Furthermore things like alms, cleanliness and such will, in the long run, only increase population and that population will be poorer.  Things like war and disease on the other hand will raise the standard of living.

As an example of disease raising the standard of living and cleanliness reducing it, he compares wages in unsanitary pre 1800 england with sanitary pre 1800 japan.  The english are much wealthier.  He gives the example of third world countries where people are poorer than any people in history.  This is possible he says because cheap antibiotics means that they can live and not die on a lot less.

My reaction is: life is good.  I’m not sure that these third world peoples have made the wrong choice.  Is wealth better than family?

My deeper thoughts are that a country with more people will have a higher GNP even if the other outputs are constant as the marginal productivity decreases but does not reach zero.  Therefore they will win.

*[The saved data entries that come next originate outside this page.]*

(** What the second loop makes of the entries from the insertion point on:
    how much the new range grows, and the entries that remain. *)
Fixpoint absorb (stop type : Z) l : Z * list EFI_E820_ENTRY64 :=
  match l with
  | [] => (0, [])
  | e :: r =>
    if stop <? BaseAddr e then (0, l)
    else if e_end e <=? stop then absorb stop type r
    else if type =? Type_ e then (u64 (e_end e - stop), r)
    else (0, mkE820 stop (u64 (e_end e - stop)) (Type_ e) :: r)
  end.

(** [room] is the number of free slots of the array. *)
Definition insert_here room (e : EFI_E820_ENTRY64) l : list EFI_E820_ENTRY64 :=
  match room with O => l | S _ => e :: l end.

Definition absorb_insert room (start stop size type : Z) l : list EFI_E820_ENTRY64 :=
  let '(grow, r) := absorb stop type l in
  if type =? hole then r
  else insert_here (room + (length l - length r)) (mkE820 start (u64 (size + grow)) (u32 type)) r.

Fixpoint add room (start stop size type : Z) l : list EFI_E820_ENTRY64 :=
  match l with
  | [] => absorb_insert room start stop size type []
  | e :: r =>
    if e_end e <? start then e :: add room start stop size type r
    else if BaseAddr e <? start then
      if type =? Type_ e then
        absorb_insert room (BaseAddr e) stop (u64 (size + (start - BaseAddr e))) type l
      else
        let cut := mkE820 (BaseAddr e) (u64 (start - BaseAddr e)) (Type_ e) in
        let tail := mkE820 stop (u64 (e_end e - stop)) (u32 (Type_ e)) in
        cut :: (if stop <? e_end e
                then absorb_insert (room - 1) start stop size type (insert_here room tail r)
                else absorb_insert room start stop size type r)
    else absorb_insert room start stop size type l
  end.

Definition e820_add room l (start size type : Z) : list EFI_E820_ENTRY64 :=
  if size =? 0 then l else add room start (u64 (start + size)) size type l.

End Ops.
End Ranges.

(** The live entries of a table, as a consumer reads them. *)
Definition live (s : Array.low_map) : list EFI_E820_ENTRY64 :=
  take (Z.to_nat (Array.e820_entries s)) (Array.e820_map s).

(** * The array code computes the reference

    [rep] relates an array state to the list of its live entries; the rest of
    the array holds entries nobody reads. *)

Section Refinement.
Context (max_entries hole : Z).

Definition rep (s : Array.low_map) (l : list EFI_E820_ENTRY64) : Prop :=
  exists junk, Array.e820_map s = l ++ junk /\
    Array.e820_entries s = Z.of_nat (length l) /\
    Z.of_nat (length l + length junk) = max_entries.

Lemma live_rep s l : rep s l -> live s = l.
Proof.
  intros (junk & Hm & Hn & _). unfold live. rewrite Hm, Hn, Nat2Z.id.
  apply take_app_length.
Qed.

(** A table whose count is within its array. *)
Definition table_ok (s : Array.low_map) : Prop :=
  Z.of_nat (length (Array.e820_map s)) = max_entries /\ 0 <= Array.e820_entries s <= max_entries.

Lemma table_rep s : table_ok s -> rep s (live s).
Proof.
  intros [Hlen Hn]. exists (drop (Z.to_nat (Array.e820_entries s)) (Array.e820_map s)).
  unfold live. rewrite take_drop. split; [done|]. rewrite length_take, length_drop. lia.
Qed.

Lemma rep_table s l : rep s l -> table_ok s.
Proof.
  intros (junk & Hm & Hn & Hmax). unfold table_ok. rewrite Hm, length_app. lia.
Qed.

Lemma entry_at_app pre e post n :
  Array.entry_at (Array.mkMap (pre ++ e :: post) n) (Z.of_nat (length pre)) = e.
Proof.
  unfold Array.entry_at. simpl. rewrite Nat2Z.id, app_nth2, Nat.sub_diag by lia. done.
Qed.

Lemma set_entry_app pre e e' post n :
  Array.set_entry (Array.mkMap (pre ++ e :: post) n) (Z.of_nat (length pre)) e' =
  Array.mkMap (pre ++ e' :: post) n.
Proof.
  unfold Array.set_entry. simpl. rewrite Nat2Z.id.
  rewrite insert_app_r_alt, Nat.sub_diag by lia. done.
Qed.

Lemma remove_app pre e post junk n :
  n = Z.of_nat (length pre + S (length post)) ->
  Array.remove_e820 (Array.mkMap (pre ++ e :: post ++ junk) n) (Z.of_nat (length pre)) =
  Array.mkMap (pre ++ post ++ (drop (length post) (e :: post) ++ junk))
              (Z.of_nat (length pre + length post)).
Proof.
  intros ->. unfold Array.remove_e820. simpl.
  destruct (Z.ltb_spec (Z.of_nat (length pre)) 0); [lia|].
  destruct (Z.leb_spec (Z.of_nat (length pre + S (length post))) (Z.of_nat (length pre))); [lia|].
  simpl. f_equal; [|lia].
  rewrite <- (array_move_down pre post junk e (length pre) (length post)) by done.
  f_equal; lia.
Qed.

Lemma insert_app pre post j junk n start size type :
  n = Z.of_nat (length pre + length post) -> n < max_entries ->
  Array.insert_e820 max_entries (Array.mkMap (pre ++ post ++ j :: junk) n)
    (Z.of_nat (length pre)) start size type =
  Array.mkMap (pre ++ mkE820 start size (u32 type) :: post ++ junk)
    (Z.of_nat (length pre + S (length post))).
Proof.
  intros -> Hn. unfold Array.insert_e820. simpl.
  destruct (Z.leb_spec max_entries (Z.of_nat (length pre + length post))); [lia|].
  unfold Array.set_entry. simpl. f_equal; [|lia].
  rewrite <- (array_move_up pre post junk j _ (length pre) (length post)) by done.
  f_equal; [lia|]. f_equal; lia.
Qed.

Lemma insert_full s i start size type :
  max_entries <= Array.e820_entries s ->
  Array.insert_e820 max_entries s i start size type = s.
Proof.
  intros. unfold Array.insert_e820.
  destruct (Z.leb_spec max_entries (Array.e820_entries s)); [done|lia].
Qed.

Lemma length_drop_last {A} (e : A) l : length (drop (length l) (e :: l)) = 1%nat.
Proof. rewrite length_drop. simpl. lia. Qed.

Lemma absorb_shorter stop type l :
  (length (Ranges.absorb stop type l).2 <= length l)%nat.
Proof.
  induction l as [|e r IH]; simpl; [lia|].
  repeat (case_match; simpl in *; try lia).
Qed.

Lemma absorb_rep pre l junk stop size type fuel :
  fits 64 size -> (length l < fuel)%nat ->
  exists junk',
    Array.absorb fuel (Array.mkMap (pre ++ l ++ junk) (Z.of_nat (length pre + length l)))
      (Z.of_nat (length pre)) stop size type =
    (Array.mkMap (pre ++ (Ranges.absorb stop type l).2 ++ junk')
       (Z.of_nat (length pre + length (Ranges.absorb stop type l).2)),
     u64 (size + (Ranges.absorb stop type l).1)) /\
    (length junk' + length (Ranges.absorb stop type l).2 = length junk + length l)%nat.
Proof.
  intros Hsize. revert junk fuel. induction l as [|e r IH]; intros junk fuel Hfuel;
    (destruct fuel as [|fuel]; [simpl in *; lia|]);
    cbn [Array.absorb Array.e820_entries].
  - destruct (Z.ltb_spec (Z.of_nat (length pre)) (Z.of_nat (length pre + length (@nil EFI_E820_ENTRY64))));
      [simpl in *; lia|].
    simpl. rewrite Z.add_0_r, (wrap_small 64 size) by done. eauto.
  - destruct (Z.ltb_spec (Z.of_nat (length pre)) (Z.of_nat (length pre + length (e :: r))));
      [|simpl in *; lia].
    simpl app. rewrite entry_at_app. cbn [Ranges.absorb].
    destruct (stop <? BaseAddr e).
    { simpl. rewrite Z.add_0_r, (wrap_small 64 size) by done. eexists; split; [done|]. simpl; lia. }
    destruct (e_end e <=? stop).
    { rewrite remove_app by (simpl; lia).
      destruct (IH (drop (length r) (e :: r) ++ junk) fuel) as (junk' & -> & Hlen);
        [simpl in *; lia|].
      eexists; split; [done|]. rewrite length_app, length_drop_last in Hlen. simpl in *; lia. }
    rewrite set_entry_app. cbn [Type_ Length].
    destruct (type =? Type_ e).
    { rewrite remove_app by (simpl; lia). eexists; split; [done|].
      rewrite length_app, length_drop_last. simpl; lia. }
    simpl. rewrite Z.add_0_r, (wrap_small 64 size) by done. eexists; split; [done|]. simpl; lia.
Qed.

(** The second loop and the final insertion, from position [length pre]. *)
Lemma absorb_insert_rep pre l junk start stop size type fuel :
  fits 64 size -> (length l < fuel)%nat ->
  Z.of_nat (length pre + length l + length junk) = max_entries ->
  rep (let '(s2, size2) :=
         Array.absorb fuel (Array.mkMap (pre ++ l ++ junk) (Z.of_nat (length pre + length l)))
           (Z.of_nat (length pre)) stop size type in
       if type =? hole then s2
       else Array.insert_e820 max_entries s2 (Z.of_nat (length pre)) start size2 type)
      (pre ++ Ranges.absorb_insert hole (length junk) start stop size type l).
Proof.
  intros Hsize Hfuel Hmax.
  destruct (absorb_rep pre l junk stop size type fuel Hsize Hfuel) as (junk' & -> & Hlen).
  unfold Ranges.absorb_insert.
  pose proof (absorb_shorter stop type l) as Hle.
  destruct (Ranges.absorb stop type l) as [grow r]; simpl in *.
  destruct (type =? hole).
  - exists junk'. simpl. rewrite <- app_assoc, !length_app. repeat split; lia.
  - assert (length junk + (length l - length r) = length junk')%nat as -> by lia.
    destruct junk' as [|j junk']; simpl.
    + rewrite insert_full by (simpl in *; lia).
      exists []. simpl. rewrite !length_app. rewrite <- app_assoc. repeat split; simpl in *; lia.
    + rewrite insert_app by (simpl in *; lia).
      exists junk'. simpl. rewrite <- app_assoc, !length_app. simpl in *. repeat split; lia.
Qed.

(** The entry the new range starts in, cut off before it and, when it reaches
    beyond, put back after it. *)
Lemma add_rep_cut pre e r junk cut start stop size type :
  fits 64 size -> Z.of_nat (length pre + length (e :: r) + length junk) = max_entries ->
  rep (let s1 := Array.mkMap (pre ++ cut :: r ++ junk) (Z.of_nat (length pre + length (e :: r))) in
       let s2 := if stop <? e_end e
                 then Array.insert_e820 max_entries s1 (Z.of_nat (length pre) + 1) stop
                        (u64 (e_end e - stop)) (Type_ e)
                 else s1 in
       let '(s3, size2) :=
         Array.absorb (S (Z.to_nat (Array.e820_entries s2))) s2 (Z.of_nat (length pre) + 1) stop size type in
       if type =? hole then s3
       else Array.insert_e820 max_entries s3 (Z.of_nat (length pre) + 1) start size2 type)
      (pre ++ cut ::
       (if stop <? e_end e
        then Ranges.absorb_insert hole (length junk - 1) start stop size type
               (Ranges.insert_here (length junk) (mkE820 stop (u64 (e_end e - stop)) (u32 (Type_ e))) r)
        else Ranges.absorb_insert hole (length junk) start stop size type r)).
Proof.
  intros Hsize Hmax. cbv zeta. remember (pre ++ [cut]) as pre1 eqn:Hpre1.
  assert (forall X, pre ++ cut :: X = pre1 ++ X) as Hcut by (intros; subst pre1; by rewrite <- app_assoc).
  assert (length pre1 = S (length pre)) as Hlen1 by (subst pre1; rewrite length_app; simpl; lia).
  rewrite !Hcut. clear Hpre1 Hcut.
  replace (Z.of_nat (length pre) + 1) with (Z.of_nat (length pre1)) by lia.
  replace (length pre + length (e :: r))%nat with (length pre1 + length r)%nat by (simpl; lia).
  assert (Z.of_nat (length pre1 + length r + length junk) = max_entries) as Hmax' by (simpl in *; lia).
  destruct (stop <? e_end e) eqn:E4.
  - destruct junk as [|j junk]; simpl Ranges.insert_here.
    + rewrite insert_full by (simpl in *; lia). cbn [Array.e820_entries].
      apply (absorb_insert_rep pre1 r []); [done|lia|done].
    + rewrite insert_app by (simpl in *; lia). cbn [Array.e820_entries].
      replace (length (j :: junk) - 1)%nat with (length junk) by (simpl; lia).
      apply (absorb_insert_rep pre1 (mkE820 stop (u64 (e_end e - stop)) (u32 (Type_ e)) :: r) junk);
        [done|simpl; lia|simpl in *; lia].
  - cbn [Array.e820_entries]. apply absorb_insert_rep; [done|lia|done].
Qed.
(** C34: a far call enters real mode at the requested address with the word
    registers of the caller, the full ECX, and a stack pointer below one
    megabyte whose linear address is where the stack arguments were copied,
    inside the thunk's buffer, with no other memory changed; on return each of
    the caller's registers is the one the real-mode code left (but for FS, GS,
    ESP and the high word of the flags, which are kept), the stack arguments are
    copied back from the real-mode stack and no other memory is changed, and
    the result is the carry flag the code left. *)
Theorem far_call_marshals segment offset R stack size m :
  mem_ok m -> stack_ok stack size ->
  (forall r b m, mem_ok m -> mem_ok (InternalAsmThunk16 r b m).2) ->
  exists r sp m1,
    let '(r', m2) := InternalAsmThunk16 r (RealModeBuffer ctx) m1 in
    entry_ok R segment offset r sp /\ RealModeBuffer ctx <= sp < 0x100000 /\
    (stack <> 0 /\ size <> 0 -> sp + size < RealModeBuffer ctx + RealModeBufferSize ctx /\
     load_bytes m1 sp (Z.to_nat size) = load_bytes m stack (Z.to_nat size)) /\
    (forall x, x < sp \/ sp + size <= x \/ stack = 0 \/ size = 0 -> m1 x = m x) /\
    exists R' m3,
      InternalLegacyBiosFarCall InternalAsmThunk16 ctx segment offset R stack size m =
        (Z.testbit (EFLAGS r') 0, R', m3) /\ return_ok R r' R' /\
      (stack <> 0 /\ size <> 0 -> load_bytes m3 stack (Z.to_nat size) = load_bytes m2 sp (Z.to_nat size)) /\
      (forall x, x < stack \/ stack + size <= x \/ stack = 0 \/ size = 0 -> m3 x = m2 x).
Proof.
  intros Hok Hst Hcall. destruct (stack16_range stack size Hst) as [Hsp Hin].
  assert (stack <> 0 /\ size <> 0 <-> has_stack stack size = true) as Hhs.
  { unfold has_stack. rewrite andb_true_iff, !negb_true_iff, !Z.eqb_neq. done. }
  assert (forall x a b, x < a \/ b <= x \/ stack = 0 \/ size = 0 -> has_stack stack size = true -> x < a \/ b <= x) as Hout.
  { intros x a b Hx Hh%Hhs. lia. }
  set (sp := stack16_of ctx stack size) in *.
  set (r := with_entry (thunk_registers R) sp segment offset).
  set (m1 := if has_stack stack size then Libc.memcpy m sp stack (Z.to_nat size) else m).
  exists r, sp, m1. destruct (InternalAsmThunk16 r (RealModeBuffer ctx) m1) as [r' m2] eqn:Hrun.
  assert (has_stack stack size = true -> sp + size < stack /\ 0 < size) as Hapart.
  { intros Hh. specialize (Hin Hh). destruct Hst as [_ Hst]. specialize (Hst Hh). lia. }
  assert (mem_ok m1) as Hok1.
  { unfold m1. destruct (has_stack stack size) eqn:Hh; [|done].
    apply Libc.memcpy_ok; [done|]. specialize (Hapart eq_refl). lia. }
  assert (mem_ok m2) as Hok2.
  { pose proof (Hcall r (RealModeBuffer ctx) m1 Hok1) as H. by rewrite Hrun in H. }
  split; [|split; [done|split; [|split]]].
  - unfold entry_ok, r, with_entry, thunk_registers. simpl. rewrite !set_low16_zero.
    rewrite stack_pointer_linear by lia. done.
  - intros Hh%Hhs. split; [by apply Hin|]. unfold m1. rewrite Hh. specialize (Hapart Hh).
    rewrite load_block_copy by (done || lia). done.
  - intros x Hx. unfold m1. destruct (has_stack stack size) eqn:Hh; [|done].
    specialize (Hapart eq_refl). apply copy_outside; [done|lia|]. rewrite Z2Nat.id by lia. by apply Hout.
  - eexists (copy_back R r'), _. split; [|split; [apply copy_back_ok|split]].
    + unfold InternalLegacyBiosFarCall, AsmThunk16. fold sp. fold r. fold m1. rewrite Hrun.
      unfold copy_back. cbn [rEFlags]. rewrite set_low16_testbit by done. reflexivity.
    + intros Hh%Hhs. rewrite Hh. specialize (Hapart Hh). apply load_block_copy; [done|lia].
    + intros x Hx. destruct (has_stack stack size) eqn:Hh; [|done]. specialize (Hapart eq_refl).
      apply copy_outside; [done|lia|]. rewrite Z2Nat.id by lia. by apply Hout.
Qed.

End FarCall.

(** * The prepared buffer *)

(** The base address the processor decodes from a descriptor. *)
Definition descriptor_base (m : mem) (d : Z) : Z :=
  load16 m (d + 2) + 2 ^ 16 * m (d + 4) + 2 ^ 24 * m (d + 7).
Lemma alloc_new_moves_block_witness :
  exists l', alloc_new sample_zone 100 16 (InTemp DataInfo) = Some (0x1FFA0, l') /\
    (forall a, free l' a <-> free sample_zone a /\ ~ (0x1FFA0 <= a < 0x1FFA0 + 100)).
Proof.
  pose proof (alloc_new_moves_block sample_zone 100 16 (InTemp DataInfo) sample_zone_ok align_16
                ltac:(lia) ltac:(repeat constructor; discriminate)) as H.
  assert (alloc_new sample_zone 100 16 (InTemp DataInfo) = Some (0x1FFA0,
    [mkInfo (InTemp DataInfo) 0x1FFA0 0x20008 100;
     mkInfo (InDetail 0x7000 DataInfo) 0x10000 0x1FFA0 0])) as He by (vm_compute; reflexivity).
  rewrite He in H. eexists. split; [exact He|]. apply H.
Defined.

(** The same zone with a block in use. *)
Definition used_zone : list allocinfo_s :=
  [mkInfo (InDetail 0x7100 DataInfo) 0x1FFA0 0x20008 100;
   mkInfo (InDetail 0x7000 DataInfo) 0x10000 0x1FFA0 0].

Lemma alloc_free_correct_witness :
  let l' := alloc_free (InDetail 0x7100 DataInfo) used_zone in
  l' = sample_zone /\ forall a, free l' a <-> free used_zone a \/ 0x1FFA0 <= a < 0x1FFA0 + 100.
Proof.
  split; [reflexivity|].
  apply (alloc_free_correct used_zone (mkInfo (InDetail 0x7100 DataInfo) 0x1FFA0 0x20008 100)).
  - split; [unfold info_ok, alloc_end; simpl; lia|]. split; [repeat constructor; done|].
    split; [by eexists _, _|]. split; [unfold info_ok, alloc_end; simpl; lia|]. split; [done|].
    split; [|done]. intros H. simpl in H. lia.
  - by left.
  - simpl. lia.
  - apply (bool_decide_unpack _). vm_compute. exact I.
Defined.
(* ===== verification/SeaMalloc.v ===== *)
(** The tracked allocations of the SeaBIOS allocator ([seabios/src/malloc.c]):
    five zones, the tracking structures that are themselves allocated from the
    temporary zones, handles, the option ROM area, and the set-up from the
    memory CSMWrap donates.

    The state is the five lists and the handle stored in each tracking
    structure; a descriptor is named by the structure it lives in. *)

From stdpp Require Import base numbers list gmap.
From Stdlib Require Import ZArith Lia.
From S2P Require Import Prelude SeaZone.

(** * State *)

Inductive zone_s := ZoneTmpLow | ZoneLow | ZoneFSeg | ZoneTmpHigh | ZoneHigh.

#[export] Instance zone_s_eq : EqDecision zone_s.
Proof. solve_decision. Defined.

Definition Zones : list zone_s := [ZoneTmpLow; ZoneLow; ZoneFSeg; ZoneTmpHigh; ZoneHigh].

Record heap := mkHeap {
  tmp_low : list allocinfo_s;
  low : list allocinfo_s;
  fseg : list allocinfo_s;
  tmp_high : list allocinfo_s;
  high : list allocinfo_s;
  handles : gmap Z Z           (* by address of the tracking structure *)
}.

Definition get (h : heap) (z : zone_s) : list allocinfo_s :=
  match z with
  | ZoneTmpLow => tmp_low h | ZoneLow => low h | ZoneFSeg => fseg h
  | ZoneTmpHigh => tmp_high h | ZoneHigh => high h
  end.

Definition put (h : heap) (z : zone_s) (l : list allocinfo_s) : heap :=
  match z with
  | ZoneTmpLow => mkHeap l (low h) (fseg h) (tmp_high h) (high h) (handles h)
  | ZoneLow => mkHeap (tmp_low h) l (fseg h) (tmp_high h) (high h) (handles h)
  | ZoneFSeg => mkHeap (tmp_low h) (low h) l (tmp_high h) (high h) (handles h)
  | ZoneTmpHigh => mkHeap (tmp_low h) (low h) (fseg h) l (high h) (handles h)
  | ZoneHigh => mkHeap (tmp_low h) (low h) (fseg h) (tmp_high h) l (handles h)
  end.

Definition map_zones (f : list allocinfo_s -> list allocinfo_s) (h : heap) : heap :=
  mkHeap (f (tmp_low h)) (f (low h)) (f (fseg h)) (f (tmp_high h)) (f (high h)) (handles h).

Definition set_handle (h : heap) (d handle : Z) : heap :=
  mkHeap (tmp_low h) (low h) (fseg h) (tmp_high h) (high h) (<[d := handle]> (handles h)).
(** C33: a PMM allocation.  The request is served from the first zone its flags
    allow that has room (low before high memory, permanent memory with bit 3,
    and temporary high memory when permanent high memory has none), at the
    alignment they ask for, out of free memory and with nothing else affected; a
    permanent request that falls back on temporary memory reserves the block in
    the E820 map; the handle is recorded; and a request is refused, changing
    nothing, only when no such zone has room or its size in bytes is not
    between 1 and 2^31 - 1.  The heap stays well formed. *)
Theorem pmm_allocate_correct b args :
  let length := arg32 args 1 in
  let handle := arg32 args 3 in
  let flags := arg16 args 5 in
  let size := u32 (length * 16) in
  heap_ok R (b_heap b) -> length <> 0 ->
  let '(data, b') := handle_pmm00 b args in
  heap_ok R (b_heap b') /\ exists align, (0 < size < 2 ^ 31 -> aligned_request flags size align) /\
  (data = 0 -> b' = b /\ (0 < size < 2 ^ 31 -> Forall (refuses (b_heap b) size align) (zones_of flags))) /\
  (data <> 0 -> 0 < size < 2 ^ 31 /\ exists zs z zs' b1, zones_of flags = zs ++ z :: zs' /\
     Forall (refuses (b_heap b) size align) zs /\ granted R (b_heap b) z size align data (b_heap b1) /\
     b_e820 b1 = e820_after b flags z data size /\
     b' = if handle =? MALLOC_DEFAULT_HANDLE then b1
          else with_heap b1 (malloc_sethandle (b_heap b1) data handle)).
Proof. apply pmm00_served. Qed.

(** C3: the allocator invariant holds throughout any session of PMM calls, with
    any arguments whatsoever: at every point the blocks in use, tracking
    structures included, do not overlap and lie in the memory the zones were
    given. *)
Theorem pmm_session_safe b calls :
  heap_ok R (b_heap b) ->
  let b' := foldl (fun b args => (handle_pmm b args).2) b calls in
  heap_ok R (b_heap b') /\
  (forall r s n a, In (r, s, n) (all_blocks (b_heap b')) -> s <= a < s + n -> exists z, R z a) /\
  (forall r1 s1 n1 r2 s2 n2 a,
     In (r1, s1, n1) (all_blocks (b_heap b')) -> In (r2, s2, n2) (all_blocks (b_heap b')) ->
     r1 <> r2 -> s1 <= a < s1 + n1 -> ~ (s2 <= a < s2 + n2)).
Proof.
  intros Hok. cbv zeta.
  assert (heap_ok R (b_heap (foldl (fun b args => (handle_pmm b args).2) b calls))) as Hok'.
  { revert b Hok. induction calls as [|args calls IH]; intros b Hok; simpl; [done|].
    by apply IH, handle_pmm_ok. }
  set (b' := foldl _ b calls) in *. split; [done|]. split.
  - intros r s n a Hin Ha. apply in_all_blocks in Hin as (z & i & Hi & [= -> -> ->]).
    exists z. apply (used_region R (b_heap b')); [apply Hok'|]. by exists i.
  - intros r1 s1 n1 r2 s2 n2 a H1 H2 Hne Ha1 Ha2.
    apply in_all_blocks in H1 as (z1 & i1 & Hi1 & [= -> -> ->]).
    apply in_all_blocks in H2 as (z2 & i2 & Hi2 & [= -> -> ->]).
    by apply (used_apart R HR (b_heap b') z1 z2 i1 i2 a (proj1 Hok')).
Qed.

End Contract.
(** The start of an empty range does not matter to the tracking structures. *)
Lemma refs_restart h h' r start start' rest :
  refs_ok h -> all_blocks h ≡ₚ (r, start, 0) :: rest -> all_blocks h' ≡ₚ (r, start', 0) :: rest ->
  handles h' = handles h -> refs_ok h'.
Proof.
  intros (Hn & Hnd & Hh) Hb1 Hb2 Hhd.
  assert (forall d, detail_at h d <-> detail_at h' d) as Hdet.
  { intros d. unfold detail_at. rewrite Hb1, Hb2. unfold sizeof_allocdetail. simpl.
    split; intros [?|?]; (congruence || auto). }
  assert (forall d, data_at h d -> data_at h' d) as Hdat.
  { intros d (st & n & Hin). unfold data_at. setoid_rewrite Hb2. rewrite Hb1 in Hin.
    destruct Hin as [Hin|Hin]; [|by exists st, n; right]. injection Hin as -> _ _.
    exists start', 0. by left. }
  split; [|split].
  - intros b Hb. rewrite Hb2 in Hb.
    assert (exists b', In b' (all_blocks h) /\ ref_of b = ref_of b') as (b' & Hb' & ->).
    { destruct Hb as [<-|Hb]; [exists (r, start, 0)|exists b]; rewrite Hb1; split; try done;
        [by left|by right]. }
    destruct (Hn b' Hb') as (d & k & He & Hd & Hda). exists d, k.
    split; [done|]. split; [by apply Hdet|by apply Hdat].
  - rewrite Hb2. rewrite Hb1 in Hnd. done.
  - intros d. rewrite Hhd, Hh. apply Hdet.
Qed.

(** Changing the start of the lowest range, which is empty of blocks. *)
Lemma heap_ok_restart R h pre i start :
  heap_ok R h -> get h ZoneLow = pre ++ [i] -> alloc_size i = 0 ->
  0 < start <= range_end i -> (forall a, start <= a <= range_end i -> R ZoneLow a) ->
  heap_ok R (put h ZoneLow (pre ++ [mkInfo (node i) start (range_end i) (alloc_size i)])).
Proof.
  intros [Hz Hr] Hl H0 Hs HR. destruct (Hz ZoneLow) as [Hzl HRl]. rewrite Hl in Hzl, HRl.
  set (j := mkInfo (node i) start (range_end i) (alloc_size i)).
  assert (info_ok j) as Hj.
  { pose proof (zone_ok_info _ i Hzl ltac:(apply in_elt)) as (_ & _ & _ & ?).
    unfold info_ok, alloc_end. simpl. lia. }
  split.
  - intros z. rewrite get_put. destruct (decide (ZoneLow = z)) as [<-|]; [|apply Hz].
    split; [by apply (zone_ok_last pre i)|]. intros k Hk.
    apply in_app_or in Hk as [Hk | [<- | []]].
    + apply HRl. apply in_or_app. by left.
    + simpl. split; [apply HR; lia|]. intros a Ha. apply HR. lia.
  - assert (forall k, blocks (pre ++ [k]) ≡ₚ block_of k :: blocks pre) as Hk.
    { intros k. unfold blocks. rewrite map_app. simpl. by rewrite Permutation_app_comm. }
    apply (refs_restart h _ (node i) (range_start i) start (all_blocks (put h ZoneLow pre)) Hr).
    + rewrite <- H0. apply (all_blocks_drop h ZoneLow pre (block_of i)). by rewrite Hl.
    + rewrite <- (put_put h ZoneLow pre), <- H0.
      apply (all_blocks_put (put h ZoneLow pre) ZoneLow (pre ++ [j]) (block_of j)).
      by rewrite get_put_same.
    + apply handles_put.
Qed.

Section Safe.
Context (zonelow_base final_varlow_start : Z).
Context (R : regions) (HR : low_region zonelow_base final_varlow_start R).

(** What a state of the area promises: the heap is well formed and nothing that
    [ZoneLow] owns, used or free, is below the end of the last option ROM. *)
Definition rom_safe (s : rom_state) : Prop :=
  heap_ok R (r_heap s) /\ rom_ok zonelow_base final_varlow_start s.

He hasn’t gotten to why the post 1800 advanced world is different.  I’m assuming he’ll mention that productivy increase outsripped population increase.  I.E. technology won.  I’m thinking that for that to happen you need a lot of people, some of whom will have enough money, brains, and intelligence to discover new things (or places).  Income is distributed according to a power law so more people means more wealthy and the most wealthy will have a higher absolute wealth.  I’m sure the exact power distribution probably has a big effect.

Another random though is that since animals are in a malthusian state, your local hunter makes life better for animals in general :).

It is interesting thus far.  we’ll see what he has to say next.